Among these Democrats is Sens from Ohio. Sherrod Brown and Bob Casey of Pennsylvania; Representatives Marcy Kaptur and Tim Ryan of Ohio; Mike Doyle of Pennsylvania; and Terri Sewell of Alabama.

According to the American Clean Power Association, about 80% of imported solar panels come from four countries that have allegedly helped China avoid tariffs: Cambodia, Malaysia, Thailand and Vietnam.

Critics say the Commerce Department investigation is putting the solar industry in jeopardy. According to a recent business survey from the Solar Energy Industries Association (SEIA), it has delayed or canceled more than 500 projects – both on a small and public scale – and is putting tens of thousands of jobs at risk due to halted imports.

Praising the investigation, Democrats acknowledged that it affects the same clean energy they promote to tackle climate change. However, they argued that it was necessary to protect long-term American interests and businesses.

“Ultimately, short-term supply disruptions in the solar supply chain are not a reason to abandon the trading practice,” the letter said. “In fact, these short-term disruptions will almost certainly become long-term problems if trade sanctions are waived.”

Democrats have also targeted SEIA, which has been at the forefront of lobbying against the tariff investigation. They argued that because SEIA represented several Chinese manufacturers, the organization had a commercial interest in closing the investigation.

In a statement, SEIA President and CEO Abigail Ross Hopper lauded those who praised the investigation and said that the accusations that SEIA was under Chinese influence were “absurd and absolutely false, and those who suggest otherwise are fundamentally dishonest.”

“What we’re trying to do is put an end to a worthless trade lawsuit that is stalling the fight against climate change and wasting tens of billions of dollars in American clean energy investment,” Ms Hopper said. “This lawsuit has brought the U.S. solar industry to a sharp standstill, halting critical clean energy development and, ironically, cutting off supply for domestic producers.”

SEIA’s arguments and concerns were echoed by legislators from both sides of the aisle.

Commerce Secretary Gina Raimondo was questioned by senators during a congressional hearing earlier this month.

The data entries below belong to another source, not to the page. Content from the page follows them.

(* ===== verification/SessionExamples.v ===== *)
(** Worked instances for the proxy listener and a session of client and server: a
    handshake that only carries the keys, and a job list over the tunnel. *)

From S2P Require Import Prelude Text NetAddr Protocol Crypto Keys Seal SpaPacket Fs AuthKeys Verifier Replay Runtime Tunnel TunnelFacts.
From S2P Require Import RelayWire RelayEngine RelayTunnel ProxyListener ProxyListenerFacts.
From S2P Require Import Client ClientFacts ClientSetup ClientTunnel ClientTunnelFacts HttpsKnock RelaySession Examples RelayExamples ClientExamples.

#[local] Existing Instance toy_crypto.
#[local] Existing Instance toy_crypto_laws.
#[local] Existing Instance toy_toml.
#[local] Existing Instance toy_identity.
#[local] Existing Instance toy_relay_toml.
#[local] Existing Instance toy_url.
#[local] Existing Instance duplex_noise.
#[local] Existing Instance duplex_noise_laws.
#[local] Existing Instance duplex_laws.

(** * A handshake

    The state is the number of messages so far, the static public key, and the
    other side's once it is known; message 3 is the initiator's static key. *)
Definition toy_xk : NoiseHandshake := {|
  HandshakeState := nat * bytes * option bytes;
  build_initiator := fun private remote _ => Some (O, x25519_base private, Some remote);
  build_responder := fun private _ => Some (O, x25519_base private, None);
  hs_write := fun '(k, key, remote) _ _ => Some ((S k, key, remote), if (k =? 2)%nat then key else []);
  hs_read := fun '(k, key, remote) m _ => Some ((S k, key, if (k =? 2)%nat then Some m else remote), []);
  get_remote_static := snd;
  into_transport_mode := fun _ => Some (0, 0) |}.

Definition toy_xk_laws : NoiseXKLaws toy_crypto duplex_noise duplex_noise_laws toy_xk.
Proof.
  refine {| fresh := fun _ => True |}.
  - intros si sr prologue n _ _ _. do 16 eexists.
    repeat split; try reflexivity; try (cbn; lia). change (length (x25519_base si) <= 96)%nat. rewrite x25519_base_length. lia.
  - done.
  - intros t m n _ Hn _. cbn [write_message duplex_noise]. rewrite (proj2 (Nat.ltb_ge _ _)) by done. by eexists.
Defined.

#[local] Existing Instance toy_xk.
#[local] Existing Instance toy_xk_laws.

(** No SOCKS5. *)
Definition no_socks5 : Socks5Lib := {|
  accept_no_auth := fun s => (s, false);
  read_command := fun s => (s, None);
  resolve_dns := fun _ => None;
  reply_error := fun s _ => (s, false);
  run_tcp_proxy := fun s _ => (s, false) |}.

#[local] Existing Instance no_socks5.

(** * A relay request *)

Definition ex_fresh_loop : spa_loop := {|
  sl_runtime := sl_runtime ex_loop; sl_verifier := ex_fresh; sl_files := sl_files ex_loop |}.

Lemma ex_ready : ready_to_knock (sl_verifier ex_fresh_loop) ex_sk ex_alice ex_first_knock ex_io (ex_ts + 5) 100000000000.
Proof.
  split; try vm_done.
  - split; vm_done.
  - exists 0. split; [vm_compute; reflexivity|]. range_done.
  - exists ex_ts. split; [done|]. split; [range_done|]. vm_compute. discriminate.
  - intros k. apply repeat_length.
  - intros ctr Hctr. eexists. exact (ex_fresh_persists ctr Hctr).
Qed.

Definition ex_list : bytes := client_relay_request GHOST_RELAY_OP_LIST.
Definition ex_turn : turn_io := {| tu_timespec := Some (100, 5); tu_relay := ex_disk ex_now; tu_writes := [] |}.
Definition ex_spa_at : SocketAddr := {| sa_ip := V4 0xC0000201; sa_port := 62201 |}.
Definition ex_proxy_at : SocketAddr := {| sa_ip := V4 0xC0000201; sa_port := 8443 |}.

(** The job list after a submission. *)
Definition ex_listed : bytes := (dispatch relay_config_default (ex_disk ex_now) ex_submitted.1 ex_kid2 ex_list).2.

Lemma relay_request_end_to_end_witness :
  exists s2c effects, forall l, clean l -> script_bytes l = s2c ->
    run_relay_request ex_first_knock (reachable (open_socket l [])) "keys/alice.counter" (RdOk ex_server_pub) ex_spa_at ex_proxy_at
      TransportUdp None ex_list = (effects, Ok ex_listed).
Proof.
  destruct (relay_request_end_to_end relay_config_default ex_ttl ex_fresh_loop ex_sk ex_alice ex_first_knock ex_io (ex_ts + 5) 100000000000
    ex_src "keys/alice.counter" (RdOk ex_server_pub) ex_spa_at ex_proxy_at None ex_list ex_ready) as (written & payload & sl' & _ & H).
  - vm_done.
  - eexists. reflexivity.
  - apply Nat.leb_le. vm_done.
  - pose (lis := {| li_sources := allowed_sources (sl_runtime sl'); li_sessions := ∅; li_relay := ex_submitted.1; li_conns := [] |} : listener).
    destruct (H lis 0%nat 100000000005 ex_turn ex_turn ex_turn ex_turn
      (dispatch relay_config_default (ex_disk ex_now) ex_submitted.1 ex_kid2 ex_list).1 ex_listed)
      as (c2s & s2c & lis' & _ & _ & _ & _ & Hc).
    + reflexivity.
    + reflexivity.
    + range_done.
    + discriminate.
    + reflexivity.
    + vm_done.
    + vm_compute. reflexivity.
    + apply surjective_pairing.
    + apply Nat.leb_le. vm_done.
    + exists s2c. eexists. intros l Hl Hs. exact (proj2 (Hc l Hl Hs)).
Defined.

(** * Sessions *)

Definition ex_entry : AllowedSource := {|
  as_entry := {| expiry_ns := 200000000000; ae_key_id := ex_kid2; ae_client_id := 1 |};
  as_noise_public_key := derive_noise_static_public_key ex_sk; as_max_concurrent_sessions := Some 1 |}.

(** What the client sends in the handshake of [toy_xk]: an empty frame and its key. *)
Definition ex_hello : bytes := [x00; x00; x00; x20] ++ derive_noise_static_public_key ex_sk.
Definition ex_accepting : listener :=
  listener_accept (listener_start {[ex_src := ex_entry]} ex_empty) (Some ex_src) ex_hello.
Definition ex_handshaking : listener := default ex_accepting (conn_turn relay_config_default ex_private ex_turn ex_accepting 0).

(** The client's first connection is granted; it is the only one its cap allows. *)
Lemma sessions_within_cap_witness :
  exists l c, conn_turn relay_config_default ex_private ex_turn ex_handshaking 0 = Some l /\ li_conns l !! 0%nat = Some c /\
    holding c = Some ex_kid2 /\ below_cap (Some 1) (serving ex_kid2 (li_conns l)) = false.
Proof.
  assert (Hrun : listen_run relay_config_default ex_private (fun _ _ => False) (fun _ _ => False) 16
    (listener_start {[ex_src := ex_entry]} ex_empty)
    ([] ++ [LeQuiet] ++ [turn_event ex_turn ex_accepting ex_handshaking 0]) ex_handshaking).
  { rewrite app_assoc. eapply listen_snoc; [eapply listen_snoc; [apply listen_nil|]|].
    - apply listen_accept. cbn. lia.
    - apply listen_turn. reflexivity. }
  destruct (sessions_within_cap relay_config_default ex_private (fun _ _ => False) (fun _ _ => False) 16 ltac:(range_done) _ _ _ _ Hrun)
    as (_ & _ & _ & H).
  destruct (H ex_turn 0%nat (to_phase {| cn_peer := Some ex_src; cn_input := ex_hello; cn_sent := []; cn_phase := CnNew |} ex_hello []
    (CnHandshake ex_entry)) ex_entry [x00; x00] (3%nat, x25519_base ex_private, Some (derive_noise_static_public_key ex_sk)) []
    eq_refl eq_refl ltac:(vm_done) eq_refl ltac:(intros m [= <-]; done)) as (l & c & Hl & Hc & Hp).
  exists l, c. split; [exact Hl|]. split; [exact Hc|].
  assert (Hb : below_cap (as_max_concurrent_sessions ex_entry) (serving (ae_key_id (as_entry ex_entry)) (li_conns ex_handshaking)) = true) by vm_done.
  rewrite Hb in Hp. split; [unfold holding; rewrite Hp; reflexivity|].
  assert (El : l = default ex_accepting (conn_turn relay_config_default ex_private ex_turn ex_handshaking 0)) by (rewrite Hl; reflexivity).
  rewrite El. vm_done.
Defined.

She defended the agency’s role by arguing that her hands were essentially tied because current laws mandated research. Ms. Raimondo also rejected pressure from members of Congress to expedite the investigation and intervene.

His statement did little to appease the concerns of lawmakers. Democratic opponents continued their public and vocal campaign against the administration’s investigation.

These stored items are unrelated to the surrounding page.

(* ===== verification/Playlist.v ===== *)
(** * The playlist resolver: [src/radio/playlist_parser.py]

    [parse_playlist_url(url)] returns [url] unchanged unless it ends in
    [.pls] or [.m3u]; otherwise it fetches the URL once (timeout 10 s), and
    - for [.pls], collects the group of [re.search(r'File\d+=(.+)', line)]
      on every line, stripped, preferring the first one containing [-mp3];
    - for [.m3u], takes the first stripped line starting with [http];
    - falls back to [url] when nothing is found or the fetch raises.

    Module [Playlist] holds the regular-expression matcher (with its
    relational specification), the PLS and M3U scans (with declarative
    specifications), and [parse_playlist_url] as an [Http.http_io]
    computation. *)

From stdpp Require Import base list strings option.
From Stdlib Require Import Ascii.
From S2P Require Import Prelude PyString Http.

Module Playlist.
Import PyString.

(** ** The regular expression [File\d+=(.+)] under [re.search] *)

(** [\d] on the Latin-1 range: the ASCII digits. *)
Definition is_re_digit (c : ascii) : bool := (48 <=? code c) && (code c <=? 57).

(** [.] matches every code point but [\n]. *)
Definition is_re_dot (c : ascii) : bool := negb (code c =? 10).

(** The greedy run of characters satisfying [p], and what follows it. *)
Fixpoint span (p : ascii -> bool) (s : string) : string * string :=
  match s with
  | EmptyString => (EmptyString, EmptyString)
  | String c r =>
      if p c then let '(a, b) := span p r in (String c a, b)
      else (EmptyString, s)
  end.

Fixpoint strip_prefix (p s : string) : option string :=
  match p, s with
  | EmptyString, _ => Some s
  | String c p', String d s' =>
      if decide (c = d) then strip_prefix p' s' else None
  | String _ _, EmptyString => None
  end.

(** The pattern anchored at the start of [s]: [File], a maximal run of
    digits (a shorter run would be followed by a digit, not [=], so the
    engine's backtracking over [\d+] finds nothing else), [=], and the
    greedy [(.+)], which is group 1. *)
Definition match_file_at (s : string) : option string :=
  match strip_prefix "File" s with
  | None => None
  | Some r1 =>
      let '(ds, r2) := span is_re_digit r1 in
      if String.eqb ds EmptyString then None else
      match r2 with
      | String c r3 =>
          if Ascii.eqb c "="%char then
            let '(v, _) := span is_re_dot r3 in
            if String.eqb v EmptyString then None else Some v
          else None
      | EmptyString => None
      end
  end.

(** [re.search]: the leftmost starting position where the pattern matches;
    [match.group(1)] of that match. *)
Fixpoint re_search_file (s : string) : option string :=
  match match_file_at s with
  | Some v => Some v
  | None =>
      match s with
      | EmptyString => None
      | String _ r => re_search_file r
      end
  end.

(** ** The PLS scan: lines 20-35 *)

Definition has_mp3 (u : string) : bool := contains u "-mp3".

(** One iteration of [for line in content.splitlines()]: the accumulators
    are [(mp3_urls, all_urls)]. *)
Definition pls_step (acc : list string * list string) (line : string)
    : list string * list string :=
  let '(mp3_urls, all_urls) := acc in
  match re_search_file line with
  | Some g =>
      let stream_url := strip g in
      (if has_mp3 stream_url then mp3_urls ++ [stream_url] else mp3_urls,
       all_urls ++ [stream_url])
  | None => acc
  end.

Definition pls_scan (content : string) : list string * list string :=
  fold_left pls_step (splitlines content) ([], []).

(** [if mp3_urls: return mp3_urls[0] elif all_urls: return all_urls[0]],
    [None] for falling through to the fallback. *)
Definition pls_choice (content : string) : option string :=
  let '(mp3_urls, all_urls) := pls_scan content in
  match mp3_urls with
  | u :: _ => Some u
  | [] => head all_urls
  end.

(** ** The M3U scan: lines 37-42 *)

Fixpoint m3u_first (lines : list string) : option string :=
  match lines with
  | [] => None
  | line :: rest =>
      let line := strip line in
      if startswith line "http" then Some line else m3u_first rest
  end.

Democratic Sensitive Jacky Rosen and Nevada’s Catherine Cortez Masto, Delaware’s Tom Carper, Colorado’s Michael Bennet and New Mexico’s Martin Heinrich asked the DOC to “end the job homicide investigation” as Ms Rosen said earlier this week. demanded.

More than a dozen House Democrats also sought to ramp up the pressure, summarizing their “serious concern over devastating economic and environmental impacts” in a letter to Mr. Biden.

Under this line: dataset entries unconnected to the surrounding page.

(* ===== verification/Relay.v ===== *)
(** * The stream relay: [stream_audio] in [src/radio/main.py] (lines 138-142)

    [stream_audio] opens an [httpx.AsyncClient(timeout=30.0)], enters
    [client.stream('GET', resolved_url)] and yields every chunk of
    [response.aiter_bytes(chunk_size=8192)]; both [async with] blocks close
    their resource on every exit, the response first.

    [aiter_bytes] re-chunks the raw network reads with httpx's
    [ByteChunker]: [decode] appends the read to a buffer and, once the buffer
    holds at least [chunk_size] bytes, emits the slices
    [value[i:i+chunk_size] for i in range(0, len(value), chunk_size)],
    keeping a short last slice in the buffer; [flush] emits what is left at
    the end of the body.  The content decoder is the identity (radio origins
    send no [Content-Encoding]).

    The origin and the client are an explicit, finite sequence of events: a
    raw read, end of body, a transport error (connection drop, read
    timeout), or the client going away.  The relay is a function from the
    connection result and the events to the trace of its effects and its
    outcome; a sequence with no terminal event is a prefix of a longer (for
    radio, endless) stream, and the outcome is then [Running buf] with the
    bytes still in the chunker's buffer. *)

From stdpp Require Import base list strings option.
From S2P Require Import Prelude.

Module Relay.

Abbreviation bytes := (list Byte.byte).

Definition chunk_size : nat := 8192.

(** ** [ByteChunker] *)

(** The list comprehension
    [[value[i : i + n] for i in range(0, len(value), n)]], with fuel. *)
Fixpoint slices_go {A} (fuel n : nat) (l : list A) : list (list A) :=
  match fuel with
  | 0 => []
  | S f =>
      match l with
      | [] => []
      | _ :: _ => take n l :: slices_go f n (drop n l)
      end
  end.

Definition slices {A} (n : nat) (l : list A) : list (list A) :=
  slices_go (length l) n l.

(** [ByteChunker.decode]: the new buffer and the chunks to yield. *)
Definition chunker_decode (n : nat) (buffer content : bytes) : list bytes * bytes :=
  let value := buffer ++ content in
  if n <=? length value then
    let chunks := slices n value in
    match list.last chunks with
    | Some lst =>
        if length lst =? n then (chunks, [])
        else (removelast chunks, lst)
    | None => (chunks, [])
    end
  else ([], value).

(** [ByteChunker.flush]. *)
Definition chunker_flush (buffer : bytes) : list bytes :=
  match buffer with [] => [] | _ => [buffer] end.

The political firestorm that erupted was the result of Auxin Solar, a small California solar panel manufacturer. He triggered the investigation earlier this year with a petition outlining possible Chinese abuses.

Industry and lawmakers directed their frustrations directly at Auxin, prompting CEO Mamun Rashid to respond to critics who recently questioned how one company could bring the entire industry to a screeching halt.

Mr. Rashid told The Manufacturing Report, a manufacturing industry podcast, that government officials’ rhetoric towards his company and the investigation was “irresponsible” and “a disgrace to the offices they occupy”.

“We have zero fear of competition. I will compete with other manufacturers all day. I welcome other manufacturers to be online in the US, as long as this is an even playing field, we will compete all day long,” he said. “And if we lose, it’s our responsibility. We can compete, that’s all we’re saying, it just needs to be played on equal terms.”